May 2004 Email New Resources
13 Best Practices for Viral Email Marketing When used responsibly, viral email marketing can be a
powerful community-building, brand-building, and list-building tool. Gone wrong,
it can result in legitimate campaigns being perceived as spam, reflecting poorly
on your company and your brand. However, there are things you can do to reduce
the likelihood of being labeled a spammer and, at the same time, get better
results from your viral email marketing campaigns.
1: Make sure it’s appropriate to add a forward message.
The first step is to consider whether you should even mention forwarding at all!
Some campaigns are designed for communicating private information to a specific
group of people and are just not suitable for sharing.
2: Make the ‘call-to-forward’ appropriate to your campaign objective.
If forwarding will help you achieve your primary goal, make your forward message strong and visible
within your layout. If forwarding is less important, consider making your call-to forward subtle.
Don’t distract readers from your main message unnecessarily.
3: Remind readers to forward appropriately.
Recipients who forward may not stop to consider that someone else might not want to receive the email.
If they send it anyway, your email campaign will be perceived as unsolicited, the receiver will be
annoyed, and it will reflect poorly on you. Be sure to remind readers to only send email to
people they know will want to receive it.
4: Be wary when offering rewards for forwarding.
While offering incentives for forwarding can be highly rewarding - for both you and the forwarder -
it may inadvertently encourage inappropriate forwarding. If this happens, the backlash could affect
your current subscribers as well as potential new subscribers. As with any marketing campaign, it’s
a good idea to test your incentive on a small group of people first.
5: Think about what you want new recipients to do.
Think back to your campaign objective. Forwarding alone helps increase awareness, but if you want new
subscribers or more sales, make sure there’s a call-to-action for new readers (e.g., include a link
to your sign-up page or online store).
6: Think about how you want new recipients to feel.
Read your own email as though you had received it from a friend. Is there enough context provided?
Does it make sense? Review your message to address the needs of any new recipients, not just the
people on your original list with whom you already have a relationship.
7: Remember your brand.
Always include your company name, logo and website address in each and every email that you send.

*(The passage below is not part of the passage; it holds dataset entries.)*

(* ===== verification/CmosProps.v ===== *)
(** * What the clock chip promises (device/misc/cmos.c)

    The interrupt line over any history of ports, polls and resets; the date and
    time the registers read; the alarm; the memory size; and the clock a guest
    sets. *)

From S2P Require Import Prelude Cmos.

Import Cmos.

(** ** The interrupt line *)

(** A guest's access, a poll of the machine loop, a reset, or the board's
    description of the machine. *)
Inductive cmos_step : CmosState -> list (Z * bool) -> CmosState -> Prop :=
  | cmos_read st addr rt v st' evs : CmosRead st addr rt = (v, st', evs) -> cmos_step st evs st'
  | cmos_write st addr val now : 0 <= val -> cmos_step st (CmosWrite st addr val now).2 (CmosWrite st addr val now).1
  | cmos_poll st now rt : cmos_step st (CmosPoll st now rt).2 (CmosPoll st now rt).1
  | cmos_reset st : cmos_step st (CmosReset st).2 (CmosReset st).1
  | cmos_memory st n : cmos_step st [] (CmosSetMemory st n)
  | cmos_floppy st a b : cmos_step st [] (CmosSetFloppy st a b).

Inductive cmos_run : CmosState -> list (Z * bool) -> CmosState -> Prop :=
  | run_nil st : cmos_run st [] st
  | run_cons st evs st' evs' st'' : cmos_run st evs st' -> cmos_step st' evs' st'' -> cmos_run st (evs ++ evs') st''.

(** The level the sink was last handed. *)
Definition line_after (evs : list (Z * bool)) : bool := from_option snd false (last evs).

(** The registers are all there, the line is the enabled flags, and the flags
    carry a copy of it. *)
Record cmos_ok (st : CmosState) : Prop := {
  co_len : length (cm_regs st) = 128%nat;
  co_index : 0 <= cm_index st < 128;
  co_wired : cm_wired st = true;
  co_line : cm_irq st = irq_level st;
  co_irqf : tst (reg st kRegStatusC) kStatusCIrqf = cm_irq st;
}.

Lemma reg_set_eq st r v : length (cm_regs st) = 128%nat -> 0 <= r < 128 -> reg (set_reg st r v) r = v.
Proof. intros Hl Hr. apply arr_set_eq. lia. Qed.

Lemma reg_set_ne st r q v : 0 <= r -> 0 <= q -> r <> q -> reg (set_reg st r v) q = reg st q.
Proof. intros. by apply arr_set_ne. Qed.

Lemma len_set st r v : length (cm_regs (set_reg st r v)) = length (cm_regs st).
Proof. apply length_arr_set. Qed.

Lemma tst_lor_other x m k : k .& m = 0 -> tst (x .| k) m = tst x m.
Proof. intros Hk. unfold tst. by rewrite Z.land_lor_distr_l, Hk, Z.lor_0_r. Qed.

Lemma tst_ldiff_other x m k : k .& m = 0 -> tst (x &~ k) m = tst x m.
Proof.
  intros Hk. unfold tst. f_equal. f_equal. apply Z.bits_inj'. intros i Hi. rewrite !Z.land_spec, Z.ldiff_spec.
  assert (E : Z.testbit (k .& m) i = false) by (rewrite Hk; apply Z.bits_0). rewrite Z.land_spec in E.
  destruct (Z.testbit x i), (Z.testbit k i), (Z.testbit m i); cbn in *; congruence.
Qed.

(** A state that is sound but for its line comes out of [CmosSyncIrq] sound,
    and the sink hears of the line when it changes. *)
Lemma sync_ok st : length (cm_regs st) = 128%nat -> 0 <= cm_index st < 128 -> cm_wired st = true ->
  let '(st', evs) := CmosSyncIrq st in
  cmos_ok st' /\ cm_irq st' = irq_level st /\
  (forall pre, line_after pre = cm_irq st -> line_after (pre ++ evs) = cm_irq st').
Proof.
  intros Hl Hi Hw. unfold CmosSyncIrq. set (c := if irq_level st then _ else _).
  assert (HL : irq_level (set_reg st kRegStatusC c) = irq_level st).
  { unfold irq_level. rewrite reg_set_eq, reg_set_ne by (done || lia). subst c.
    destruct (irq_level st); rewrite ?tst_lor_other, ?tst_ldiff_other by done; done. }
  assert (HC : tst (reg (set_reg st kRegStatusC c) kRegStatusC) kStatusCIrqf = irq_level st).
  { rewrite reg_set_eq by (done || lia). subst c. unfold tst. destruct (irq_level st).
    - rewrite Z.land_lor_distr_l. apply negb_true_iff, Z.eqb_neq. intros E. apply Z.lor_eq_0_iff in E as [_ E]. discriminate.
    - apply negb_false_iff, Z.eqb_eq, Z.bits_inj'. intros i Hi'. rewrite Z.land_spec, Z.ldiff_spec, Z.bits_0. destruct (Z.testbit kStatusCIrqf i), (Z.testbit _ i); done. }
  change (cm_irq (set_reg st kRegStatusC c)) with (cm_irq st). change (cm_wired (set_reg st kRegStatusC c)) with (cm_wired st).
  destruct (eqb (irq_level st) (cm_irq st)) eqn:E.
  - apply eqb_prop in E. split; [|split; [done|]].
    + split; [exact (eq_trans (len_set _ _ _) Hl)|done|done|by rewrite HL|by rewrite HC].
    + intros pre Hp. by rewrite app_nil_r.
  - rewrite Hw. split; [|split; [done|]].
    + split; [exact (eq_trans (len_set _ _ _) Hl)|done|done|by rewrite <- HL|done].
    + intros pre Hp. unfold line_after. by rewrite last_snoc.
Qed.

(** Changing registers other than the flags and the enables keeps the line. *)
Lemma set_other_ok st r v : 0 <= r -> r <> kRegStatusB -> r <> kRegStatusC -> cmos_ok st -> cmos_ok (set_reg st r v).
Proof.
  intros Hr Hb Hc [H1 H2 H3 H4 H5]. split; [by rewrite len_set|done|done| |].
  - unfold irq_level. rewrite !reg_set_ne by (done || lia). exact H4.
  - by rewrite reg_set_ne by (done || lia).
Qed.

Lemma set_len st r v n : length (cm_regs st) = n -> length (cm_regs (set_reg st r v)) = n.
Proof. by rewrite len_set. Qed.

Lemma poll_base st now rt (f := fun st => (length (cm_regs st), cm_index st, cm_wired st, cm_irq st)) :
  f (poll_second (poll_periodic st now) now rt) = f st.
Proof.
  assert (HS : forall st r v, f (set_reg st r v) = f st) by (intros s0 r v; unfold f; by rewrite len_set).
  transitivity (f (poll_periodic st now)).
  - unfold poll_second, set_flag. destruct (_ =? 0); [done|]. destruct (_ <=? _); [|done]. destruct (CmosAlarmDue _ _); rewrite ?HS; done.
  - unfold poll_periodic, set_flag. destruct (_ =? 0); [done|]. destruct (_ =? 0); [done|]. destruct (_ <=? _); [|done]. by rewrite HS.
Qed.

Lemma cmos_read_ok st addr rt v st' evs pre : cmos_ok st -> line_after pre = cm_irq st ->
  CmosRead st addr rt = (v, st', evs) -> cmos_ok st' /\ line_after (pre ++ evs) = cm_irq st'.
Proof.
  intros Hok Hp. unfold CmosRead. destruct (_ =? _); [intros [= _ <- <-]; by rewrite app_nil_r|].
  unfold CmosReadReg. destruct (IsTimeReg _); [intros [= _ <- <-]; by rewrite app_nil_r|].
  set (r := cm_index st). destruct (r =? kRegStatusC) eqn:E.
  - apply Z.eqb_eq in E. rewrite E. cbn [switch Z.eqb]. unfold kRegStatusC at 1 2. cbn [switch Z.eqb Pos.eqb].
    pose proof (sync_ok (set_reg st kRegStatusC 0) (eq_trans (len_set _ _ _) (co_len _ Hok)) (co_index _ Hok) (co_wired _ Hok)) as S.
    destruct (CmosSyncIrq _) as [st2 e2]. destruct S as (S1 & S2 & S3). intros [= _ <- <-]. split; [done|]. by apply S3.
  - apply switch_ind.
    + repeat (apply Forall_cons_2; [cbn [fst snd]; intros Hr; try (intros [= _ <- <-]; by rewrite app_nil_r); by rewrite Hr in E|]).
      apply Forall_nil_2.
    + intros [= _ <- <-]. by rewrite app_nil_r.
Qed.

Lemma cmos_write_ok st addr val now pre : 0 <= val -> cmos_ok st -> line_after pre = cm_irq st ->
  cmos_ok (CmosWrite st addr val now).1 /\ line_after (pre ++ (CmosWrite st addr val now).2) = cm_irq (CmosWrite st addr val now).1.
Proof.
  intros Hv Hok Hp. pose proof (co_index _ Hok) as Hi. unfold CmosWrite. destruct (_ =? _).
  { rewrite app_nil_r. split; [|done]. destruct Hok as [H1 H2 H3 H4 H5]. split; try done. cbn. change 127 with (Z.ones 7).
    rewrite Z.land_ones by lia. apply Z.mod_pos_bound. lia. }
  unfold CmosWriteReg. destruct (IsTimeReg (cm_index st)) eqn:ET.
  { rewrite app_nil_r. split; [|done]. unfold CmosWriteTime. unfold IsTimeReg in ET. rewrite !andb_true_iff in ET.
    destruct ET as [[[ET%Z.leb_le _] _] _]. unfold kRegYear in ET.
    assert (H : cmos_ok (set_reg st (cm_index st) (u8 val))) by (apply set_other_ok; [lia|unfold kRegStatusB; lia|unfold kRegStatusC; lia|done]).
    destruct H as [H1 H2 H3 H4 H5]. by split. }
  destruct (Z.eqb_spec (cm_index st) kRegStatusC) as [EC|EC]; [by rewrite app_nil_r|].
  destruct (Z.eqb_spec (cm_index st) kRegStatusB) as [EB|EB].
  - set (w := if _ && _ then _ else _).
    pose proof (sync_ok (set_reg st (cm_index st) w) (eq_trans (len_set _ _ _) (co_len _ Hok)) (co_index _ Hok) (co_wired _ Hok)) as S.
    destruct (CmosSyncIrq _) as [st2 e2]. destruct S as (S1 & S2 & S3). split; [done|]. by apply S3.
  - rewrite app_nil_r. split; [|done]. apply set_other_ok; [lia|done|done|done].
Qed.

Lemma step_ok st evs st' pre : cmos_ok st -> line_after pre = cm_irq st -> cmos_step st evs st' ->
  cmos_ok st' /\ line_after (pre ++ evs) = cm_irq st'.
Proof.
  intros Hok Hp Hs. destruct Hs as [st addr rt v st' evs Hr|st addr val now Hv|st now rt|st|st n|st a b].
  - by eapply cmos_read_ok.
  - by apply cmos_write_ok.
  - pose proof (poll_base st now rt) as B. cbv beta zeta in B. injection B as B1 B2 B3 B4. unfold CmosPoll.
    pose proof (sync_ok (poll_second (poll_periodic st now) now rt)) as S. rewrite B1, B2, B3 in S.
    specialize (S (co_len _ Hok) (co_index _ Hok) (co_wired _ Hok)).
    destruct (CmosSyncIrq _) as [st2 e2]. destruct S as (S1 & S2 & S3). split; [done|]. apply S3. by rewrite B4.
  - unfold CmosReset.
    match goal with |- context [CmosSyncIrq ?s] => pose proof (sync_ok s) as S end.
    specialize (S ltac:(cbn; rewrite !length_arr_set; apply (co_len _ Hok)) ltac:(cbn; lia) (co_wired _ Hok)).
    destruct (CmosSyncIrq _) as [st2 e2]. destruct S as (S1 & S2 & S3). split; [done|]. by apply S3.
  - rewrite app_nil_r. destruct Hok as [H1 H2 H3 H4 H5]. split; [by split|done].
  - rewrite app_nil_r. split; [|done]. unfold CmosSetFloppy. by repeat apply set_other_ok.
Qed.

You might know who you are, and your regular readers will recognize an email from you, but don’t
assume that new recipients will have the same knowledge (see 6).
8: Choose the right email format. Although rich media is the format we most often associate with viral marketing, it’s not the only
way to accomplish your objectives. Your email campaign will be most successful if you choose an
email format preferred by your audience - because first, you have to get your email opened and
read. After that, it’s the content - and a reader’s ability to relate to it - that will get
your email forwarded.
9: Use email marketing software that measures viral activity.
When you use email marketing software like emailROI, you can embed a ‘forward’ link in your
campaign that measures: how many people forwarded your email, how many times each person
forwarded it, the number of additional click-throughs gained by forwarding, and which
people became new subscribers as a result. Measuring success is a critical part of email
marketing, and forwarding success is no exception.
10: Make it clear that readers should use the forward link in
your email message, not the forward button in their email client.
Measuring viral activity is only possible if your readers click on the forward link you
embed in your email message. If they use the forward button on their email client, all
tracking ability is lost. Since email was around way before email marketing software
(old habits die hard), you’ll need to make your forward link obvious and your
call-to-forward clear.
11: Craft your call-to-forward carefully.
Your forward link is like any other trackable link - it appears as a clickable word or
phrase. If you want people to click on your forward link instead of their forward button,
say more than just "Forward to a Friend". Spell it out for readers with words like "Click
here to send this email to others you think would enjoy it" or "Click here to share this
valuable information with colleagues".
12: Vary the placement, size, or color of your forward link.
If you send a regularly scheduled mailing, text that appears in the same place in each email can
become "invisible" to the regular reader. Instead of always putting your forward link in mouse
type at the bottom, move it to the top, or use a bigger font or different color for a while to
get your link noticed.
13: Learn from someone else’s mistakes and sucesses.
What have you heard about or seen lately? What have friends forwarded to you that they loved?
Think about what motivates you and better yet your audience. Humor, in good taste, is always KING.